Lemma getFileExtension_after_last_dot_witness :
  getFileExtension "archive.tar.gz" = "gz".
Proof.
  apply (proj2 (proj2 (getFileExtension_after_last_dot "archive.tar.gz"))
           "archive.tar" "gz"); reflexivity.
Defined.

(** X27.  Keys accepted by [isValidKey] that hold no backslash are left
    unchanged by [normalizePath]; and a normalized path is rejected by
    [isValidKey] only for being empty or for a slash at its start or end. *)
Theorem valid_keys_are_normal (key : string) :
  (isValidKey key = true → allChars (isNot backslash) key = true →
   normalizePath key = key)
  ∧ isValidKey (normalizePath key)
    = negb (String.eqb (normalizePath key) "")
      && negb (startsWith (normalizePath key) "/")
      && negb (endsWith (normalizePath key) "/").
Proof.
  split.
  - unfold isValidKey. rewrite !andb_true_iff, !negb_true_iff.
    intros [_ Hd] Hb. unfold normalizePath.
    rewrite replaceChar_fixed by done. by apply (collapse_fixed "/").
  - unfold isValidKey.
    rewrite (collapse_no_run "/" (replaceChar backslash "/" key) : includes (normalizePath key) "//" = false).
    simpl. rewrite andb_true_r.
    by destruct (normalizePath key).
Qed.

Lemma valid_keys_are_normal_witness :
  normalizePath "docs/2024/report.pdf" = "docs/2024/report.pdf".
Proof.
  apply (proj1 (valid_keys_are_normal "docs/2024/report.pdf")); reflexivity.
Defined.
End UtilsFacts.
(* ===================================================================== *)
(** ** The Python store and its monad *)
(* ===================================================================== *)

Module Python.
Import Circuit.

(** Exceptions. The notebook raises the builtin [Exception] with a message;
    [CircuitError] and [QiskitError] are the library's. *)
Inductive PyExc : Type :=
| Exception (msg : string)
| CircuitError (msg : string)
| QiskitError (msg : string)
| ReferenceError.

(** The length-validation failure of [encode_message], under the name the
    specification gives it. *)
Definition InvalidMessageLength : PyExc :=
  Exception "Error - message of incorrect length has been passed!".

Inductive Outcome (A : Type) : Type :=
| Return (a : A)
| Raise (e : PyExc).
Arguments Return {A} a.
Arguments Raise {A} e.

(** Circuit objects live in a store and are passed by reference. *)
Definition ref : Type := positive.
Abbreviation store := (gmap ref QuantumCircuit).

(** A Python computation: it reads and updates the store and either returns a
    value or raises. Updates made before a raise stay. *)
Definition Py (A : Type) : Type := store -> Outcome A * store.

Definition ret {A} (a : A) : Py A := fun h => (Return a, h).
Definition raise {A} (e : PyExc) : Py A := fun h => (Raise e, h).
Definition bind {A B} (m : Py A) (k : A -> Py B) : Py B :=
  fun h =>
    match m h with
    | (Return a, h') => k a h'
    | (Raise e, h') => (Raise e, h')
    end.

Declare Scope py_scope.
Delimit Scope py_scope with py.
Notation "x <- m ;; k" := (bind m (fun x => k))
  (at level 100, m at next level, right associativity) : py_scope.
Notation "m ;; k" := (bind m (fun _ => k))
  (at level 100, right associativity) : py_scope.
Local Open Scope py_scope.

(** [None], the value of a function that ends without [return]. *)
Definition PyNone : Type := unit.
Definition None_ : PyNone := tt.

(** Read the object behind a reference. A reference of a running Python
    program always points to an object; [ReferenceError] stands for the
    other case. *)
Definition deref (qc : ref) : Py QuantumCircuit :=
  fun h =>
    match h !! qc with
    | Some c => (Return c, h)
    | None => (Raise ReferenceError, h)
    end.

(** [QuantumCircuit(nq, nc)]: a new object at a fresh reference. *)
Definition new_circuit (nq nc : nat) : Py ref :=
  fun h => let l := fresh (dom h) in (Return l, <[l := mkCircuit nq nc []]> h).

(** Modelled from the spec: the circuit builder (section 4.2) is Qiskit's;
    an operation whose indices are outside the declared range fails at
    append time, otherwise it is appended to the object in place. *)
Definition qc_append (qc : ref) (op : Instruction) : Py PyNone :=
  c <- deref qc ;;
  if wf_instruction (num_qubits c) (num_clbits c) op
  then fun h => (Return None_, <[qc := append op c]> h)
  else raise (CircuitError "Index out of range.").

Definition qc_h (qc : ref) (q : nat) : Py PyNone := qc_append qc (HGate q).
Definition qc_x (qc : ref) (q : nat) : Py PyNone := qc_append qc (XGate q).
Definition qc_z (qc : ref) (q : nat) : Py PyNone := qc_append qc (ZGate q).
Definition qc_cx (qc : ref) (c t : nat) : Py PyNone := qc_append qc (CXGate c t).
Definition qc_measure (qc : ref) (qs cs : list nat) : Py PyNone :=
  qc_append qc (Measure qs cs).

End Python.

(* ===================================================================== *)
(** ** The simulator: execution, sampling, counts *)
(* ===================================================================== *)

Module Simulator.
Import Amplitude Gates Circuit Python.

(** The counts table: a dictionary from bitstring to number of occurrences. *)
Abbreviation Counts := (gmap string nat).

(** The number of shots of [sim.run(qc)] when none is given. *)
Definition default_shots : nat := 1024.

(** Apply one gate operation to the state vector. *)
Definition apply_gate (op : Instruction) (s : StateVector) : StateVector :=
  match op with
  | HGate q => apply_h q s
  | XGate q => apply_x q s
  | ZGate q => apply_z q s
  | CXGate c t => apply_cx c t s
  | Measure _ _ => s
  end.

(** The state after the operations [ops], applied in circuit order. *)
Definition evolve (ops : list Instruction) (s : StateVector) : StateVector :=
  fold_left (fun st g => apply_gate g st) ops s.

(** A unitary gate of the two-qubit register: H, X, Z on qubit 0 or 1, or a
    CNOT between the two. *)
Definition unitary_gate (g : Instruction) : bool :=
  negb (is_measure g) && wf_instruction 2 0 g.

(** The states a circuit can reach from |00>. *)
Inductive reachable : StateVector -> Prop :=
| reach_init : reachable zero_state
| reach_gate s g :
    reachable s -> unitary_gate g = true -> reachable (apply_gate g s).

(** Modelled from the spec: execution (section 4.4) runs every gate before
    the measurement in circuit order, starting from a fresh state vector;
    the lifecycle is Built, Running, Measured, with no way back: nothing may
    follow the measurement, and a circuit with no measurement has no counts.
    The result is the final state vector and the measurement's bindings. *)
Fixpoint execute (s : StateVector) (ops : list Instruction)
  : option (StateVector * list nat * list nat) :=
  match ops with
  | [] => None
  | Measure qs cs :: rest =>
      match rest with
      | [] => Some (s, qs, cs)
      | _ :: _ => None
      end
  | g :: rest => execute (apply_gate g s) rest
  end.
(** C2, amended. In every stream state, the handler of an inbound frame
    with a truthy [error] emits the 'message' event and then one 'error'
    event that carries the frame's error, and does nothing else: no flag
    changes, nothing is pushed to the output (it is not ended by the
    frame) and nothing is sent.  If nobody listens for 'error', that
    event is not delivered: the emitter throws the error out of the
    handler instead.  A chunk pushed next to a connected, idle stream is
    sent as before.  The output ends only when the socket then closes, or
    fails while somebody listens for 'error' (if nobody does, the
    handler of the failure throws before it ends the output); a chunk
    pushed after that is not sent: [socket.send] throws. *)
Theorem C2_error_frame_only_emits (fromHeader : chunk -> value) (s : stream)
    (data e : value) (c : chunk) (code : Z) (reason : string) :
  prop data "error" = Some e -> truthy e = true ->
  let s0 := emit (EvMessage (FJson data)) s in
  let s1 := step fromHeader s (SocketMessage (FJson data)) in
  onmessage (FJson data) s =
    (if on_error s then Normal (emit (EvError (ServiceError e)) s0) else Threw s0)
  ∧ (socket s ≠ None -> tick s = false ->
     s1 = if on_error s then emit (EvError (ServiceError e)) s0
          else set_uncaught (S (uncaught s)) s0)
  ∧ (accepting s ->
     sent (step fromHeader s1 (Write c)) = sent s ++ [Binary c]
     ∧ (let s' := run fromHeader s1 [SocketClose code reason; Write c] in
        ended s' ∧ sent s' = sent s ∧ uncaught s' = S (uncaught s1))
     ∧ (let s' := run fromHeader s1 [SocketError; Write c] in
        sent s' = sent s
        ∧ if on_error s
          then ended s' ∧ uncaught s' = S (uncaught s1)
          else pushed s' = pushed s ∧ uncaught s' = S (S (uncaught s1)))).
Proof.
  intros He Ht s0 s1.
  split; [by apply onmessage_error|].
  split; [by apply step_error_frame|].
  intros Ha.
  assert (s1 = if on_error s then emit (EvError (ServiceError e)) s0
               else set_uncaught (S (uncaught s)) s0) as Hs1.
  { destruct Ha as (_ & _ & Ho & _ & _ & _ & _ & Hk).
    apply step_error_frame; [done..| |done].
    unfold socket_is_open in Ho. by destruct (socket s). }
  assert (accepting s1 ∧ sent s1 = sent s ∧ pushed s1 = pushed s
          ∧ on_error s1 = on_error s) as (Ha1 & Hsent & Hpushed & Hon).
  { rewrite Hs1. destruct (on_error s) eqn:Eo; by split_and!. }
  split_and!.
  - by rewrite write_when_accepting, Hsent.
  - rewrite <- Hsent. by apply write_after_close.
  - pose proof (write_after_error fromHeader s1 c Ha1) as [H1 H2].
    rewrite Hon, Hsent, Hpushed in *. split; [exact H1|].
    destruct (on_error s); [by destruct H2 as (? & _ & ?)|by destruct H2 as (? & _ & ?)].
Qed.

◆ Your instructions ◆
Scan the listing above, and wherever a line holds the word "output", copy it.

◆ Task result ◆
    changes, nothing is pushed to the output (it is not ended by the
    sent as before.  The output ends only when the socket then closes, or
    handler of the failure throws before it ends the output); a chunk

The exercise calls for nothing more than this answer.